Skills are categorized by action type. Each action represents a different phase of the development workflow:

Action Description
Analyze Understanding requirements, exploring codebases, and gathering information
Plan Creating implementation strategies, breaking down tasks, and defining approaches
Design Architectural decisions, system design, and technical specifications
Code Writing new code, implementing features, and building functionality
Test Writing tests, test patterns, and quality assurance guidelines
Review Code review standards, best practices enforcement, and quality checks
Debug Troubleshooting strategies, error analysis, and problem-solving
Commit Version control practices, commit message formats, and branching strategies
Deploy Deployment procedures, CI/CD patterns, and release management
Write Documentation, comments, and technical writing guidelines
Behave AI behavior rules, response patterns, and interaction guidelines

Creating a Skill

  1. Navigate to Skills in your workspace
  2. Click Create Skill
  3. Fill in the skill details:
    • Name — A descriptive name for the skill
    • Action Type — Select the action category
    • Execution Mode — How the skill should be applied
    • Description — Explain what this skill does
  4. Click Create

Instruction Hierarchy

Instructions in Instructionly follow a structured hierarchy:

structure
Workspace
└── Skill (e.g., "React Best Practices")
    └── Category (e.g., "Component Structure")
        └── Instruction (e.g., "Use functional components")
            └── Conditional Instruction (e.g., "When using forms, prefer controlled components")
  • Skills — Top-level containers that group related instructions
  • Categories — Optional groupings within a skill for organization
  • Instructions — Individual guidelines the AI will follow
  • Conditional Instructions — Sub-instructions that apply in specific contexts

Managing Instructions

Each skill contains instructions that guide the AI:

  1. Open a skill
  2. Click Add Instruction
  3. Write clear, actionable instruction text
  4. Optionally add categories to organize instructions
  5. Add conditional sub-instructions for context-specific guidance
  6. Save the instruction

Instruction Best Practices

  • Be specific and actionable
  • Use clear language the AI can follow
  • Include code examples when helpful
  • Organize related instructions in categories
  • Test your instructions with real prompts
Good instruction example

"When creating React components, use functional components with hooks instead of class components.

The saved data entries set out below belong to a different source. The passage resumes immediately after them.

(* ===== verification/FragmentCorrect.v ===== *)
(** * Correctness of fragmentation

    The abstract view of a message is a list of fragments, each a list of chunks;
    [args_of] glues them into arguments.  The writer is proved against an abstract
    [GoodSender], the reader against an abstract [GoodReceiver]; both are
    implemented in ReqRes.v. *)

From S2P Require Import Prelude Errors Buffer Checksum Frame Fragment.

(** ** Arguments, fragments and chunks *)

(** [join a b]: the chunks [b] of a fragment that follows the arguments [a]; the
    first chunk continues the last argument. *)
Fixpoint join (a b : list bytes) : list bytes :=
  match a with
  | [] => b
  | x :: a' =>
      match a', b with
      | [], [] => [x]
      | [], y :: b => (x ++ y) :: b
      | _ :: _, _ => x :: join a' b
      end
  end.

Definition args_of (frags : list (list bytes)) : list bytes := foldr join [] frags.

Lemma join_nil_r a : join a [] = a.
Proof. induction a as [|x [|y a] IH]; [done|done|]. cbn [join] in *. by rewrite IH. Qed.

Lemma join_cons x y a b : join (x :: y :: a) b = x :: join (y :: a) b.
Proof. done. Qed.

Lemma join_assoc a b c : join (join a b) c = join a (join b c).
Proof.
  induction a as [|x [|y a] IH]; [done| |].
  - destruct b as [|y b]; [done|]. cbn [join].
    destruct b as [|z b]; [destruct c; cbn [join]; [done|by rewrite app_assoc]|done].
  - rewrite join_cons. destruct (join (y :: a) b) as [|z l] eqn:E.
    { destruct a, b; done. }
    by rewrite join_cons, IH, join_cons.
Qed.

Lemma join_snoc a x b : join (a ++ [x]) b = a ++ join [x] b.
Proof.
  induction a as [|y a IH]; [done|]. cbn [app].
  destruct (a ++ [x]) as [|z l] eqn:E; [by destruct a|]. by rewrite join_cons, IH.
Qed.

Lemma join_last a x d : join (a ++ [x]) [d] = a ++ [x ++ d].
Proof. by rewrite join_snoc. Qed.

Lemma join_app_r a b x : b ≠ [] → join a (b ++ x) = join a b ++ x.
Proof.
  intros Hb. induction a as [|y [|z a] IH]; [done| |].
  - by destruct b.
  - by rewrite !join_cons, IH.
Qed.

Lemma join_not_nil a b : b ≠ [] → join a b ≠ [].
Proof. intros Hb. destruct a as [|x [|y a]]; [done| |done]. by destruct b. Qed.

Lemma join_cons_not_nil x a b : join (x :: a) b ≠ [].
Proof. by destruct a, b. Qed.

(** An empty chunk continues an argument without adding to it. *)
Lemma join_empty_chunk a : a ≠ [] → join a [[]] = a.
Proof.
  intros Ha. destruct (exists_last Ha) as (l & x & ->). by rewrite join_last, app_nil_r.
Qed.
(* ===== verification/ReqRes.v ===== *)
(** * Reading and writing calls (reqres.go, and the ends of calls in inbound.go
    and outbound.go)

    reqResWriter and reqResReader connect the fragmenting writer and reader to a
    message exchange and to frames.  Both are instances of the interfaces of
    Fragment.v; this file discharges their laws and composes writer and reader
    into the round trip of a whole call.

    A wait on channels takes its outcome from [picks], one entry per wait: what
    the environment did first.  The send channel is drained by the connection's
    writer, so that a send that is picked succeeds. *)

From S2P Require Import Prelude Errors Buffer Checksum Frame Messages Fragment FragmentCorrect Mex.

(** ** Messages of calls *)

Inductive message :=
| mCallReq (m : callReq)
| mCallReqContinue (m : callReqContinue)
| mCallRes (m : callRes)
| mCallResContinue (m : callResContinue).

Definition message_type (m : message) : byte :=
  match m with
  | mCallReq m => messageTypeCallReq
  | mCallReqContinue m => messageTypeCallReqContinue
  | mCallRes m => messageTypeCallRes
  | mCallResContinue m => messageTypeCallResContinue
  end.

Section reqres.
Context `{MapRange}.

Definition message_write (m : message) : ST WriteBuffer (option error) :=
  match m with
  | mCallReq m => msg_write m
  | mCallReqContinue m => msg_write m
  | mCallRes m => msg_write m
  | mCallResContinue m => msg_write m
  end.

Definition message_read (m : message) : ST ReadBuffer (message * option error) :=
  match m with
  | mCallReq m => '(m, err) ← msg_read m; mret (mCallReq m, err)
  | mCallReqContinue m => '(m, err) ← msg_read m; mret (mCallReqContinue m, err)
  | mCallRes m => '(m, err) ← msg_read m; mret (mCallRes m, err)
  | mCallResContinue m => '(m, err) ← msg_read m; mret (mCallResContinue m, err)
  end.

(** ** reqResWriter *)

(** The outcome of a wait to send. *)
Inductive sendPick := sendFrame | sendCtx (e : sentinel) | sendErr (e : error).

(** OutboundCall or InboundCallResponse. *)
Inductive writerKind := writesRequest | writesResponse.

Record reqResWriter := mkReqResWriter {
  rw_kind : writerKind;
  rw_set : messageExchangeSet;
  rw_mex : nat;
  rw_pool : FramePool;
  rw_choice : option nat;
  sendCh : list Frame;
  rw_picks : list sendPick;
  rw_state : reqResWriterState;
  rw_messageForFragment : bool → message;
  rw_err : option error
}.

Definition rw_update (set : messageExchangeSet) (pool : FramePool) (ch : list Frame)
    (picks : list sendPick) (err : option error) (w : reqResWriter) : reqResWriter :=
  mkReqResWriter (rw_kind w) set (rw_mex w) pool (rw_choice w) ch picks (rw_state w)
    (rw_messageForFragment w) err.
Definition rw_set_state (st : reqResWriterState) (w : reqResWriter) : reqResWriter :=
  mkReqResWriter (rw_kind w) (rw_set w) (rw_mex w) (rw_pool w) (rw_choice w) (sendCh w)
    (rw_picks w) st (rw_messageForFragment w) (rw_err w).
Definition rw_set_set (set : messageExchangeSet) (w : reqResWriter) : reqResWriter :=
  rw_update set (rw_pool w) (sendCh w) (rw_picks w) (rw_err w) w.

Definition rw_getMex (w : reqResWriter) : option messageExchange := heap (rw_set w) !! rw_mex w.

Definition rw_failed (err : error) : ST reqResWriter (option error) := λ w,
  match rw_err w with
  | Some e => (Some e, w)
  | None =>
      (Some err, rw_update (mex_shutdown (rw_mex w) (rw_set w)) (rw_pool w) (sendCh w)
                   (rw_picks w) (Some err) w)
  end.

Definition rw_checkError (w : reqResWriter) : option error := rw_getMex w ≫= checkError.
Definition rw_msgID (w : reqResWriter) : Z := default 0 (msgID <$> rw_getMex w).

(** [frame.Header.ID = id; frame.Header.messageType = t] *)
Definition set_id_type (id : Z) (t : byte) (f : Frame) : Frame :=
  setHeader (mkFrameHeader (fh_size (Header f)) t (reserved1 (Header f)) id (reserved (Header f))) f.

Definition rw_newFragment (initial : bool) (checksum : Checksum)
    : ST reqResWriter (option writableFragment * option error) := λ w,
  match rw_checkError w with
  | Some err => let '(e, w) := rw_failed err w in ((None, e), w)
  | None =>
      let message := rw_messageForFragment w initial in
      let '(frame, pool) := FramePool_Get (rw_choice w) (rw_pool w) in
      let frame := set_id_type (rw_msgID w) (message_type message) frame in
      let w := rw_update (rw_set w) pool (sendCh w) (rw_picks w) (rw_err w) w in
      let wbuf := NewWriteBuffer (Payload frame) in
      let '(fref, wbuf) := DeferByte wbuf in
      match message_write message wbuf with
      | (Some err, _) => ((None, Some err), w)
      | (None, wbuf) =>
          let '(_, wbuf) := WriteSingleByte (TypeCode checksum) wbuf in
          let '(cref, wbuf) := DeferBytes (Size checksum) wbuf in
          ((Some (mkWritableFragment fref cref false wbuf frame), w_err wbuf), w)
      end
  end.

(** The frame's payload is the memory of the fragment's buffer. *)
Definition fragment_frame (f : writableFragment) : Frame :=
  setPayload (w_buffer (f_contents f))
    (setHeader (SetPayloadSize (uint16 (Z.of_nat (BytesWritten (f_contents f))))
       (Header (f_frame f))) (f_frame f)).
(** ** Threads *)

Section threads.
Context {S : Type}.

Definition config : Type := S * list (prog S unit).

(** [spawned] are the programs goroutines run. *)
Inductive sched_step (spawned : prog S unit → Prop) : config → config → Prop :=
| sched_act s ts i R (m : GO S R) k r s' :
    ts !! i = Some (act m k) → m s = Ret (r, s') →
    sched_step spawned (s, ts) (s', <[i := k r]> ts)
| sched_spawn s ts p :
    spawned p → sched_step spawned (s, ts) (s, ts ++ [p]).

(** Some thread's next action panics. *)
Definition panics (c : config) : Prop :=
  ∃ i R (m : GO S R) k, c.2 !! i = Some (act m k) ∧ m c.1 = Panic.

Definition finished (p : prog S unit) : Prop := ∃ a, p = done_ a.

(** A run without interference is one of the schedules. *)
Lemma run_schedule spawned (p : prog S unit) s a s' ts :
  spawned p → run p s = Ret (a, s') → rtc (sched_step spawned) (s, ts) (s', ts ++ [done_ a]).
Proof.
  intros Hp Hr. eapply rtc_l; [by apply sched_spawn|]. clear Hp. revert s Hr.
  induction p as [b|R m k IH]; intros s Hr; cbn in Hr.
  { injection Hr as -> ->. apply rtc_refl. }
  destruct (m s) as [[r s1]| |] eqn:Hm; [|done..].
  eapply rtc_l; [apply (sched_act _ s _ (length ts) _ m k r s1)|].
  - by rewrite lookup_app_r, Nat.sub_diag by done.
  - done.
  - rewrite insert_app_r_alt, Nat.sub_diag by done. by apply IH.
Qed.

Section accounts.
Context {K I : Type} `{!Account K I}.
Context (Inv : S → Prop) (Guar : S → S → Prop) (bal : S → K).
Context `{!PreOrder Guar}.

Fixpoint cwp {A} (s0 : S) (k : K) (p : prog S A) (Q : A → S → K → Prop) : Prop :=
  match p with
  | done_ a => Q a s0 k
  | act m c => ∀ s, Guar s0 s → Inv s → acc_le k (bal s) →
      match m s with
      | Ret (r, s') =>
          Inv s' ∧ Guar s s' ∧ ∃ k', acc_le acc0 k' ∧ acc_moved (bal s) k (bal s') k' ∧ cwp s' k' (c r) Q
      | Panic => False
      | OutOfFuel => True
      end
  end.

Lemma cwp_bind {A B} s0 k (p : prog S A) (c : A → prog S B) Q :
  cwp s0 k p (λ a s k', cwp s k' (c a) Q) → cwp s0 k (p ≫= c) Q.
Proof.
  revert s0 k. induction p as [a|R m d IH]; intros s0 k; [done|].
  intros H s HR Hs Hk. specialize (H s HR Hs Hk). destruct (m s) as [[r s']| |]; [|done..].
  destruct H as (Hs' & HG & k' & H0 & Hb & H). split_and!; [done..|].
  exists k'. split_and!; [done..|]. by apply IH.
Qed.

(** The postcondition may use that the last seen state comes after the first. *)
Lemma cwp_frame {A} s1 s0 k (p : prog S A) (Q Q' : A → S → K → Prop) :
  Guar s1 s0 → (∀ a s k, Guar s1 s → Q a s k → Q' a s k) → cwp s0 k p Q → cwp s0 k p Q'.
Proof.
  intros Hr HQ. revert s0 k Hr. induction p as [a|R m d IH]; intros s0 k Hr; [by apply HQ|].
  intros H s HR Hs Hk. specialize (H s HR Hs Hk). destruct (m s) as [[r s']| |]; [|done..].
  destruct H as (Hs' & HG & k' & H0 & Hb & H). split_and!; [done..|].
  exists k'. split_and!; [done..|]. apply IH; [|done]. do 2 (etransitivity; [eassumption|]). done.
Qed.

Lemma cwp_mono {A} s0 k (p : prog S A) (Q Q' : A → S → K → Prop) :
  (∀ a s k, Guar s0 s → Q a s k → Q' a s k) → cwp s0 k p Q → cwp s0 k p Q'.
Proof. by apply cwp_frame. Qed.

(** An action that moves the credit to [k']. *)
Lemma cwp_act {A} s0 k (m : GO S A) (Q : A → S → K → Prop) :
  (∀ s, Guar s0 s → Inv s → acc_le k (bal s) →
     match m s with
     | Ret (r, s') => Inv s' ∧ Guar s s' ∧ ∃ k', acc_le acc0 k' ∧ acc_moved (bal s) k (bal s') k' ∧ Q r s' k'
     | Panic => False
     | OutOfFuel => True
     end) →
  cwp s0 k (atomic_go m) Q.
Proof. done. Qed.

Lemma cwp_atomic {A} s0 k (m : ST S A) (Q : A → S → K → Prop) :
  (∀ s, Guar s0 s → Inv s → acc_le k (bal s) →
     Inv (m s).2 ∧ Guar s (m s).2 ∧ ∃ k', acc_le acc0 k' ∧ acc_moved (bal s) k (bal (m s).2) k'
     ∧ Q (m s).1 (m s).2 k') →
  cwp s0 k (atomic m) Q.
Proof.
  intros H s HR Hs Hk. specialize (H s HR Hs Hk). unfold glift. destruct (m s) as [a s']. exact H.
Qed.

(** Equal credits are as good as each other. *)
Lemma cwp_credit {A} s0 k k' (p : prog S A) (Q : A → S → K → Prop) :
  acc_same k k' → acc_le acc0 k' → (∀ a s l l', acc_same l l' → Q a s l → Q a s l') →
  cwp s0 k' p Q → cwp s0 k p Q.
Proof.
  intros Hk H0 HQ. destruct p as [a|R m c]; cbn; [apply HQ; by symmetry|].
  intros H s HG Hs Hle. assert (Hle' : acc_le k' (bal s)) by acc_lia. specialize (H s HG Hs Hle').
  destruct (m s) as [[r s']| |]; [|done..]. destruct H as (HI & HG' & k1 & H1 & Hmv & Hc).
  split_and!; [done..|]. exists k1. split_and!; [done|acc_lia|done].
Qed.

(** A program that leaves its credit as it is, from whatever state. *)
Definition neutral {A} (p : prog S A) : Prop :=
  ∀ s0 k, acc_le acc0 k → cwp s0 k p (λ _ _ k', acc_same k' k).

Lemma cwp_neutral {A} s0 k (p : prog S A) (Q : A → S → K → Prop) :
  neutral p → acc_le acc0 k → (∀ a s k', Guar s0 s → acc_same k' k → Q a s k') → cwp s0 k p Q.
Proof. intros Hp Hk HQ. eapply cwp_mono; [|exact (Hp s0 k Hk)]. cbn. intros a s k' HG. by apply HQ. Qed.

Lemma neutral_bind {A B} (p : prog S A) (c : A → prog S B) :
  neutral p → (∀ a, neutral (c a)) → neutral (p ≫= c).
Proof.
  intros Hp Hc s0 k Hk. apply cwp_bind. eapply cwp_mono; [|by apply Hp].
  intros a s k' _ Hk'. eapply cwp_mono; [|apply Hc; acc_lia]. cbn. intros _ _ k'' _ Hk''. by rewrite Hk''.
Qed.

Lemma neutral_ret {A} (a : A) : neutral (mret a).
Proof. done. Qed.

Lemma neutral_atomic {A} (m : ST S A) :
  (∀ s, Inv s → Inv (m s).2 ∧ Guar s (m s).2 ∧ acc_same (bal (m s).2) (bal s)) → neutral (atomic m).
Proof.
  intros H s0 k Hk. apply cwp_atomic. intros s _ Hs _. destruct (H s Hs) as (HI & HG & Hb).
  split_and!; [done..|]. exists k. split_and!; [done|by apply acc_moved_same|done].
Qed.

Lemma neutral_act {A} (m : GO S A) :
  (∀ s, Inv s → match m s with
                | Ret (_, s') => Inv s' ∧ Guar s s' ∧ acc_same (bal s') (bal s)
                | Panic => False
                | OutOfFuel => True
                end) → neutral (atomic_go m).
Proof.
  intros H s0 k Hk. apply cwp_act. intros s _ Hs _. specialize (H s Hs).
  destruct (m s) as [[r s']| |]; [|done..]. destruct H as (HI & HG & Hb).
  split_and!; [done..|]. exists k. split_and!; [done|by apply acc_moved_same|done].
Qed.

(** Run alone, a neutral program leaves invariant and balance as they were. *)
Lemma neutral_run {A} (p : prog S A) s :
  neutral p → Inv s → acc_le acc0 (bal s) →
  match run p s with
  | Ret (_, s') => Inv s' ∧ Guar s s' ∧ acc_same (bal s') (bal s)
  | Panic => False
  | OutOfFuel => True
  end.
Proof.
  intros Hp Hs Hb. specialize (Hp s acc0 ltac:(acc_lia)).
  assert (Hgen : ∀ k s0, Guar s0 s → acc_le k (bal s) →
    cwp s0 k p (λ _ _ k', acc_same k' acc0) → Guar s s →
    match run p s with
    | Ret (_, s') => Inv s' ∧ Guar s s' ∧ acc_moved (bal s) k (bal s') acc0
    | Panic => False
    | OutOfFuel => True
    end).
  { clear Hp Hb. revert s Hs. induction p as [a|R m c IH]; intros s Hs k s0 HG Hk Hc _.
    - cbn in *. split_and!; [done..|]. acc_lia.
    - cbn in *. specialize (Hc s HG Hs Hk). destruct (m s) as [[r s']| |]; [|done..].
      destruct Hc as (Hs' & HG' & k' & Hk' & Hbal & Hc).
      specialize (IH r s' Hs' k' s' ltac:(reflexivity) ltac:(acc_lia) Hc ltac:(reflexivity)).
      destruct (run (c r) s') as [[a s2]| |]; [|done..]. destruct IH as (HI & HG2 & Hb2).
      split_and!; [done|by etransitivity|acc_lia]. }
  specialize (Hgen acc0 s ltac:(reflexivity) Hb Hp ltac:(reflexivity)).
  destruct (run p s) as [[a s']| |]; [|done..]. destruct Hgen as (HI & HG & Hb').
  split_and!; [done..|]. acc_lia.
Qed.

(** A thread in order, seen from the state [s]. *)
Definition thread_ok (s : S) (k : K) (p : prog S unit) : Prop :=
  acc_le acc0 k ∧ ∃ s0, Guar s0 s ∧ cwp s0 k p (λ _ _ k, acc_same k acc0).

Definition balanced (c : config) : Prop :=
  Inv c.1 ∧ ∃ ks, Forall2 (thread_ok c.1) ks c.2 ∧ ∀ i, amount (bal c.1) i = acc_total ks i.

Lemma thread_ok_later s s' k p : Guar s s' → thread_ok s k p → thread_ok s' k p.
Proof. intros HG (Hk & s0 & H0 & Hp). split; [done|]. exists s0. split; [by etransitivity|done]. Qed.

Lemma credits_nonneg s ks ts : Forall2 (thread_ok s) ks ts → ∀ x, 0 <= acc_total ks x.
Proof. induction 1 as [|k p ks ts [Hk _] _ IH]; cbn; acc_lia. Qed.

(** Taking one thread out of the sum. *)
Lemma credits_split s ks ts i p :
  Forall2 (thread_ok s) ks ts → ts !! i = Some p →
  ∃ k, thread_ok s k p ∧ (∀ x, amount k x <= acc_total ks x)
  ∧ ∀ s' k' p', Guar s s' → thread_ok s' k' p' →
    Forall2 (thread_ok s') (<[i:=k']> ks) (<[i:=p']> ts)
    ∧ ∀ x, acc_total (<[i:=k']> ks) x + amount k x = acc_total ks x + amount k' x.
Proof.
  intros HF. revert i. induction HF as [|k q ks ts Hq HF IH]; intros [|i] Hi; try done.
  - injection Hi as ->. exists k. pose proof (credits_nonneg _ _ _ HF). cbn [foldr].
    split_and!; [done..|acc_lia|]. intros s' k' p' HG Hp'. split; [|cbn [insert list_insert foldr]; acc_lia].
    constructor; [done|]. eapply Forall2_impl; [exact HF|]. intros. by eapply thread_ok_later.
  - destruct (IH i Hi) as (k0 & H0 & Hle & Hrest). exists k0. cbn [foldr].
    pose proof Hq as [Hk _].
    split_and!; [done..|acc_lia|]. intros s' k' p' HG Hp'.
    destruct (Hrest s' k' p' HG Hp') as [HF' Hsum].
    split; [constructor; [by eapply thread_ok_later|done]|].
    change (<[Datatypes.S i:=k']> (k :: ks)) with (k :: <[i:=k']> ks). cbn [foldr]. acc_lia.
Qed.

Lemma balanced_step spawned c c' :
  (∀ p, spawned p → neutral p) →
  balanced c → sched_step spawned c c' → balanced c' ∧ Guar c.1 c'.1.
Proof.
  intros Hsp (HI & ks & HF & Hb) Hstep.
  destruct Hstep as [s ts i R m k r s' Hi Hm|s ts p Hp]; cbn [fst snd] in *.
  - destruct (credits_split _ _ _ _ _ HF Hi) as (c & (Hc & s0 & Hs0 & Hcw) & Hle & Hrest).
    cbn [cwp] in Hcw. specialize (Hcw s Hs0 HI ltac:(acc_lia)). rewrite Hm in Hcw.
    destruct Hcw as (HI' & HG & k' & Hk' & Hbal & Hcont). split; [|done].
    split; [done|]. exists (<[i:=k']> ks).
    destruct (Hrest s' k' (k r) HG) as [HF' Hsum].
    { split; [done|]. by exists s'. }
    split; [done|]. cbn [fst]. acc_lia.
  - split; [|reflexivity]. split; [done|]. exists (ks ++ [acc0]). split.
    + apply Forall2_app; [done|]. constructor; [|constructor]. split; [by intros x|].
      exists s. split; [done|]. apply Hsp; [done|by intros x].
    + intros x. cbn [fst]. rewrite Hb. unfold acc_total. rewrite foldr_app. cbn. by rewrite amount_acc0.
Qed.

Lemma balanced_no_panic c : balanced c → ¬ panics c.
Proof.
  intros (HI & ks & HF & Hb) (i & R & m & k & Hi & Hm).
  destruct (credits_split _ _ _ _ _ HF Hi) as (c0 & (Hc & s0 & Hs0 & Hcw) & Hle & _).
  cbn [cwp] in Hcw. specialize (Hcw c.1 Hs0 HI ltac:(acc_lia)). by rewrite Hm in Hcw.
Qed.

(** When every goroutine has come to its end, nothing is owed. *)
Lemma balanced_quiet c : balanced c → Forall finished c.2 → acc_same (bal c.1) acc0.
Proof.
  intros (_ & ks & HF & Hb) Hfin x. rewrite Hb, amount_acc0. clear Hb.
  induction HF as [|k p ks ts (_ & s0 & _ & Hp) _ IH]; [done|].
  apply Forall_cons in Hfin as [[a ->] Hfin]. specialize (IH Hfin). cbn in Hp. unfold acc_total in *. cbn. by rewrite Hp, amount_acc0, IH.
Qed.

Lemma balanced_start s : Inv s → acc_same (bal s) acc0 → balanced (s, []).
Proof. intros HI Hb. split; [done|]. exists []. split; [constructor|]. intros x. by rewrite Hb, amount_acc0. Qed.

Lemma balanced_steps spawned c c' :
  (∀ p, spawned p → neutral p) →
  rtc (sched_step spawned) c c' → balanced c → balanced c' ∧ Guar c.1 c'.1.
Proof.
  intros Hsp Hr. induction Hr as [x|x y z Hxy _ IH]; [by split|]. intros Hx.
  destruct (balanced_step _ _ _ Hsp Hx Hxy) as [Hy HG]. destruct (IH Hy) as [Hz HG'].
  split; [done|]. by etransitivity.
Qed.

(** The rule: from a state in order with no threads, every interleaving of the
    programs keeps the invariant, does not panic, and settles the account. *)
Lemma sched_safe spawned s c :
  (∀ p, spawned p → neutral p) → Inv s → acc_same (bal s) acc0 →
  rtc (sched_step spawned) (s, []) c →
  Inv c.1 ∧ acc_le acc0 (bal c.1) ∧ ¬ panics c ∧ (Forall finished c.2 → acc_same (bal c.1) acc0).
Proof.
  intros Hsp HI Hb Hr.
  destruct (balanced_steps _ _ _ Hsp Hr (balanced_start _ HI Hb)) as [Hbal _].
  split_and!; [apply Hbal| |by apply balanced_no_panic|by apply balanced_quiet].
  destruct Hbal as (_ & ks & HF & Hks). intros x. rewrite Hks, amount_acc0. by eapply credits_nonneg.
Qed.

Lemma sched_guar spawned s c c' :
  (∀ p, spawned p → neutral p) → Inv s → acc_same (bal s) acc0 →
  rtc (sched_step spawned) (s, []) c → rtc (sched_step spawned) c c' → Guar c.1 c'.1.
Proof.
  intros Hsp HI Hb Hr Hr'.
  destruct (balanced_steps _ _ _ Hsp Hr (balanced_start _ HI Hb)) as [Hbal _].
  by destruct (balanced_steps _ _ _ Hsp Hr' Hbal).
Qed.
End accounts.
End threads.

(** ** Programs on a part of the state

    [within] runs a program on the part [get] of the state; [handle] deals with what
    [emit] finds that an action has to tell the rest, before the program goes on. *)

Section within.
Context {S T E : Type} (get : T → S) (put : S → T → T) (emit : S → S → E) (handle : E → prog T unit).

Definition inside {R} (m : GO S R) : GO T (R * E) := λ t,
  match m (get t) with
  | Ret (r, s) => Ret ((r, emit (get t) s), put s t)
  | Panic => Panic
  | OutOfFuel => OutOfFuel
  end.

Destructure props in the function signature."

Enabling/Disabling Skills

You can toggle skills on and off:

  1. Go to the Skills page
  2. Find the skill you want to toggle
  3. Click the toggle switch
  4. Disabled skills won't be applied to AI prompts

Filtering Skills

Use filters to find specific skills:

  • Search — Find skills by name
  • Action Type — Filter by create, update, read, etc.
  • Status — Show only enabled or disabled skills

Skill Hierarchy Limits

To ensure optimal performance, skills have the following limits:

Limitation Limit
Categories per skill 10
Instructions per category 10
Conditionals per instruction 8

Pricing

Instructions are charged based on the number of instructions delivered to the AI. When you request skills via the directives tool, credits are consumed based on the instructions returned.

Item Cost
Per instruction 0.05 credits
Minimum charge per request 0.5 credits

Examples:

  • 1-10 instructions → 0.5 credits (minimum)
  • 20 instructions → 1.0 credits
  • 50 instructions → 2.5 credits

See Billing & Credits for more details on credit management and purchasing.